The 2017 Texas Legislative Session is in its final weeks. A lot is still roiling around the halls of the Imperial Pink Dome: Some good, most not and all worth keeping an eye on.
Notably, I read an editorial about a meeting Gov. Greg Abbott had with supporters in Corpus Christi. An almost off-the-cuff remark by the governor laid bare the great differences of opinion we have about how we should manage the affairs of this state. Speaking of the tax reform bill, Senate Bill 2, he commented that the Legislature should just stop taking pot shots at local government issues individually and go for the kill with legislation that would simply allow the state to step in any time officials believe they need to fix local problems.
The Fort Worth Star-Telegram quoted the governor as saying: “As opposed to the state having to take multiple rifle-shot approaches at overriding local regulations, I think a broad-based law by the state of Texas that says across the board, the state is going to pre-empt local regulations, is a superior approach.”

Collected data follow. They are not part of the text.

(** * A shallow embedding of [custom_chatbot.py]

    The query interpreter of the financial chatbot: text normalisation,
    the company / year / metric extractors, the value formatter [money],
    the row lookup [get_row] and the dispatcher [handle_query].

    Modelling choices:
    - strings are Rocq [string]s of ASCII characters; [str.lower],
      [str.strip] and the regex class [\s] are modelled on that alphabet;
    - metric values (Python floats) are finite rationals [Q]; rounding in
      the [format] mini-language is round-half-to-even on the exact value;
      the arithmetic of the growth report rounds each result to binary64
      ([round_double]), with infinities and NaN as [pyfloat] values;
    - a raised Python exception is the [Exc] side of the error monad [M];
    - [load_data] is modelled from the point where the CSV rows have been
      parsed: the context holds the rows, the sorted set of company names
      and the sorted set of fiscal years. *)

From Stdlib Require Import ZArith QArith Qabs List String Ascii Bool Lia.
From Stdlib Require Import Numbers.DecimalString Sorting.Sorted Sorting.Permutation.
Import ListNotations.
Open Scope string_scope.

(** ** Python exceptions and the error monad *)

Inductive py_exc := IndexError | ValueError | ZeroDivisionError | KeyError.

Definition M (A : Type) : Type := (py_exc + A)%type.
Definition ret {A} (a : A) : M A := inr a.
Definition raise {A} (e : py_exc) : M A := inl e.
Definition bind {A B} (m : M A) (k : A -> M B) : M B :=
  match m with inl e => inl e | inr a => k a end.
(* ===== verification/Transport.v ===== *)
(** * The transport, a parameter

    The library runs over any [S: AsyncRead + AsyncWrite] ([futures_io]).
    [AsyncRead] and [AsyncWrite] are the traits' operations; [ReadSpec],
    [WriteSpec] and [DuplexSpec] state their documented contracts over ghost
    observations of the transport (the bytes still to come, the bytes the
    transport has accepted).  [Script] is a concrete transport, driven by
    lists of events, that satisfies all of them: the witnesses run on it. *)

From S2P Require Import Prelude.
From S2P Require Import Async.

(** [poll_read(cx, buf)] with [buf.len() = n]: the bytes put into [buf]. *)
Class AsyncRead (S : Type) := poll_read : Z -> S -> poll (io_result bytes) * S.

Class AsyncWrite (S : Type) := {
  poll_write : bytes -> S -> poll (io_result Z) * S;
  poll_flush : S -> poll (io_result unit) * S;
  poll_close : S -> poll (io_result unit) * S;
}.

(** A read delivers the next bytes of the stream, at most as many as fit, and
    none into a non-empty buffer only at the end of the stream.  A transport
    for which [r_live] is true is [Pending], or fails, at most [r_stalls]
    more times; nothing is asked of the others. *)
Class ReadSpec (S : Type) `{AsyncRead S} := {
  r_stream : S -> bytes;
  r_live : bool;
  r_stalls : S -> nat;
  read_ok : forall n s,
    match poll_read n s with
    | (Ready (Ok d), s') =>
        zlen d <= 0 `max` n /\ r_stream s = d ++ r_stream s' /\ (0 < n -> d = [] -> r_stream s = []) /\
        (r_live = true -> (r_stalls s' <= r_stalls s)%nat)
    | (_, s') => r_stream s' = r_stream s /\ (r_live = true -> (r_stalls s' < r_stalls s)%nat)
    end;
}.

(** The errors the transport itself may report. *)
Definition raises (S : Type) `{AsyncRead S} (e : io_error) : Prop :=
  exists n (s s' : S), poll_read n s = (Ready (Err e), s').

(** A write of a non-empty buffer accepts some of its front; a flush that is
    ready leaves nothing accepted unflushed.  A transport for which [w_live]
    is true holds back a write or a flush at most [w_stalls] more times. *)
Class WriteSpec (S : Type) `{AsyncWrite S} := {
  w_sent : S -> bytes;
  w_flushed : S -> Z;
  w_live : bool;
  w_stalls : S -> nat;
  write_ok : forall d s, d <> [] ->
    match poll_write d s with
    | (Ready (Ok n), s') => 0 < n <= zlen d /\ w_sent s' = w_sent s ++ ztake n d
    | (_, s') => w_sent s' = w_sent s
    end;
  flush_ok : forall s,
    match poll_flush s with
    | (Ready (Ok tt), s') => w_sent s' = w_sent s /\ w_flushed s' = zlen (w_sent s')
    | (_, s') => w_sent s' = w_sent s
    end;
  write_calms : forall d s, w_live = true ->
    match poll_write d s with
    | (Pending, s') => (w_stalls s' < w_stalls s)%nat
    | (_, s') => (w_stalls s' <= w_stalls s)%nat
    end;
  flush_calms : forall s, w_live = true ->
    match poll_flush s with
    | (Pending, s') => (w_stalls s' < w_stalls s)%nat
    | (_, s') => (w_stalls s' <= w_stalls s)%nat
    end;
}.

(** The two directions do not disturb each other. *)
Class DuplexSpec (S : Type) `{ReadSpec S, WriteSpec S} := {
  read_sent : forall n s, w_sent (poll_read n s).2 = w_sent s;
  write_stream : forall d s, r_stream (poll_write d s).2 = r_stream s;
  flush_stream : forall s, r_stream (poll_flush s).2 = r_stream s;
  write_stalls : forall d s, r_stalls (poll_write d s).2 = r_stalls s;
  flush_stalls : forall s, r_stalls (poll_flush s).2 = r_stalls s;
  read_stalls : forall n s, w_stalls (poll_read n s).2 = w_stalls s;
}.

(** A transport that is live in both directions, and how often it may still
    hold a connection up. *)
Definition live (S : Type) `{DuplexSpec S} : Prop := r_live = true /\ w_live = true.
Definition stalls {S : Type} `{DuplexSpec S} (s : S) : nat := r_stalls s + w_stalls s.

Section Stalls.
Context {S : Type} `{DuplexSpec S}.
Implicit Types (s : S).

Lemma read_spends n s : live S ->
  (stalls (poll_read n s).2 <= stalls s)%nat /\
  ((poll_read n s).1 = Pending -> (stalls (poll_read n s).2 < stalls s)%nat).
Proof.
  intros [Hl _]. pose proof (read_ok n s) as Hr. pose proof (read_stalls n s) as Hw. unfold stalls.
  destruct (poll_read n s) as [[|[d|e]] s']; simpl in *; rewrite Hw.
  - destruct Hr as [_ Hr]. specialize (Hr Hl). split; lia.
  - destruct Hr as (_ & _ & _ & Hr). specialize (Hr Hl). split; [lia|done].
  - destruct Hr as [_ Hr]. specialize (Hr Hl). split; [lia|done].
Qed.

Lemma write_spends d s : live S ->
  (stalls (poll_write d s).2 <= stalls s)%nat /\
  ((poll_write d s).1 = Pending -> (stalls (poll_write d s).2 < stalls s)%nat).
Proof.
  intros [_ Hl]. pose proof (write_calms d s Hl) as Hw. pose proof (write_stalls d s) as Hr. unfold stalls.
  destruct (poll_write d s) as [[|v] s']; simpl in *; rewrite Hr; (split; [lia|]); intros ?; [lia|done].
Qed.

Lemma flush_spends s : live S ->
  (stalls (poll_flush s).2 <= stalls s)%nat /\
  ((poll_flush s).1 = Pending -> (stalls (poll_flush s).2 < stalls s)%nat).
Proof.
  intros [_ Hl]. pose proof (flush_calms s Hl) as Hw. pose proof (flush_stalls s) as Hr. unfold stalls.
  destruct (poll_flush s) as [[|v] s']; simpl in *; rewrite Hr; (split; [lia|]); intros ?; [lia|done].
Qed.
End Stalls.

(** ** A scripted transport *)

Module Script.

Inductive rd_event := RPending | RData (b : byte) (l : bytes) | RErr (e : io_error).
Inductive wr_event := WPending | WAccept (n : nat) | WErr (e : io_error).
Inductive fl_event := FPending | FErr (e : io_error).

Record t := mk {
  rd : list rd_event;     (* then end of file *)
  wr : list wr_event;     (* then everything is accepted *)
  fl : list fl_event;     (* then ready *)
  out : bytes;
  flushed : Z;
}.

(** A peer that sends the given segments, then closes; writes never block. *)
Definition data (s : bytes) : list rd_event :=
  match s with [] => [] | b :: l => [RData b l] end.

Definition peer (segments : list bytes) : t := mk (segments ≫= data) [] [] [] 0.

Definition read (n : Z) (s : t) : poll (io_result bytes) * t :=
  match rd s with
  | [] => (Ready (Ok []), s)
  | RPending :: r => (Pending, mk r (wr s) (fl s) (out s) (flushed s))
  | RErr e :: r => (Ready (Err e), mk r (wr s) (fl s) (out s) (flushed s))
  | RData b l :: r =>
      (Ready (Ok (ztake n (b :: l))),
       mk (data (zdrop n (b :: l)) ++ r) (wr s) (fl s) (out s) (flushed s))
  end.

Definition write (d : bytes) (s : t) : poll (io_result Z) * t :=
  match wr s with
  | WPending :: w => (Pending, mk (rd s) w (fl s) (out s) (flushed s))
  | WErr e :: w => (Ready (Err e), mk (rd s) w (fl s) (out s) (flushed s))
  | WAccept k :: w =>
      let n := Z.of_nat (S k) `min` zlen d in
      (Ready (Ok n), mk (rd s) w (fl s) (out s ++ ztake n d) (flushed s))
  | [] => (Ready (Ok (zlen d)), mk (rd s) [] (fl s) (out s ++ d) (flushed s))
  end.

Definition flush (s : t) : poll (io_result unit) * t :=
  match fl s with
  | FPending :: f => (Pending, mk (rd s) (wr s) f (out s) (flushed s))
  | FErr e :: f => (Ready (Err e), mk (rd s) (wr s) f (out s) (flushed s))
  | [] => (Ready (Ok tt), mk (rd s) (wr s) [] (out s) (zlen (out s)))
  end.

#[global] Instance script_read : AsyncRead t := read.
#[global] Instance script_write : AsyncWrite t :=
  {| poll_write := write; poll_flush := flush; poll_close := flush |}.

Definition stream_of (e : rd_event) : bytes :=
  match e with RData b l => b :: l | _ => [] end.

Definition stall_of (e : rd_event) : nat :=
  match e with RData _ _ => 0 | _ => 1 end.

Lemma stream_data s : data s ≫= stream_of = s.
Proof. destruct s; [done|]. simpl. by rewrite app_nil_r. Qed.

#[global] Instance script_read_spec : ReadSpec t.
Proof.
  refine {| r_stream s := rd s ≫= stream_of; r_live := true;
            r_stalls s := sum_list_with stall_of (rd s) |}.
  intros n [[|[|b l|e] r] w f o fl]; unfold poll_read, script_read, read; simpl;
    try (split; [done|]; intros _; lia).
  { split; [zlia | done]. }
  assert (Hne : 0 < n -> ztake n (b :: l) <> []).
  { intros Hn. unfold ztake. destruct (Z.to_nat n) eqn:E; [lia|]. done. }
  split.
  { destruct (Z.le_gt_cases 0 n); [rewrite zlen_ztake; lia|]. unfold ztake.
    replace (Z.to_nat n) with 0%nat by lia. change (zlen (take 0 (b :: l))) with 0. lia. }
  split; [|split; [intros Hn ?; by destruct (Hne Hn)|]].
  - rewrite bind_app, stream_data, app_assoc, ztake_zdrop. done.
  - intros _. rewrite sum_list_with_app. by destruct (zdrop n (b :: l)).
Defined.

#[global] Instance script_write_spec : WriteSpec t.
Proof.
  refine {| w_sent := out; w_flushed := flushed; w_live := true;
            w_stalls s := (length (wr s) + length (fl s))%nat |}.
  - intros d [r [|[|k|e] w] f o fl] Hd; unfold poll_write; simpl; try done.
    + assert (zlen d <> 0) by by rewrite zlen_zero.
      rewrite ztake_all by lia. split; [zlia | done].
    + assert (zlen d <> 0) by by rewrite zlen_zero. split; [zlia | done].
  - by intros [r w [|[|e] f] o fl].
  - intros d [r [|[|k|e] w] f o fl] _; unfold poll_write; simpl; lia.
  - intros [r w [|[|e] f] o fl] _; simpl; lia.
Defined.

#[global] Instance script_duplex : DuplexSpec t.
Proof.
  split.
  - by intros n [[|[|b l|e] r] w f o fl].
  - by intros d [r [|[|k|e] w] f o fl].
  - by intros [r w [|[|e] f] o fl].
  - by intros d [r [|[|k|e] w] f o fl].
  - by intros [r w [|[|e] f] o fl].
  - by intros n [[|[|b l|e] r] w f o fl].
Qed.

End Script.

Really, governor? Why don't you use your "superior" approach to fix public education, something you actually have a responsibility for? Counties are constitutional. We have duties conferred by the Texas Constitution. We hold offices created therein. Legislative fiat cannot be substituted for local control. Our state doesn't operate that way.
Most of us believe that the best form of government is the one that is closest to the people. I doubt seriously if the governor has ever sat in a room full of his relatives, friends and neighbors and set a property tax rate. It's called accountability. We invented governmental transparency. We have no place to hide. Everybody knows where to find us, and find us they do.
Governor, I invite you to join me this summer. Let's go on a road trip. Let's visit the Panhandle, the Big Thicket, the Trans Pecos and the Valley. Let's watch commissioners courts struggle with the budget process, struggle to find a way to pay for the state mandates the state won't pay for and struggle to determine just how much is needed to get through another year.
Rainy Day Fund? We don't even have a Rainy Minute Fund! The property tax is the only revenue stream we have been given. We didn't choose it. But we have learned to live with it and to live within our means. We don't need a balanced budget amendment. We don't have a choice.
Counties don't get to choose who moves in and who doesn't. Some Texas counties are among the fastest growing in the nation. Others are losing population and tax base. A one-size-fits-all approach might work in Delaware's three counties, but not in Texas with our 254 counties. Local control is the only way to be sure local needs are met. If it ain't broke, don't fix it.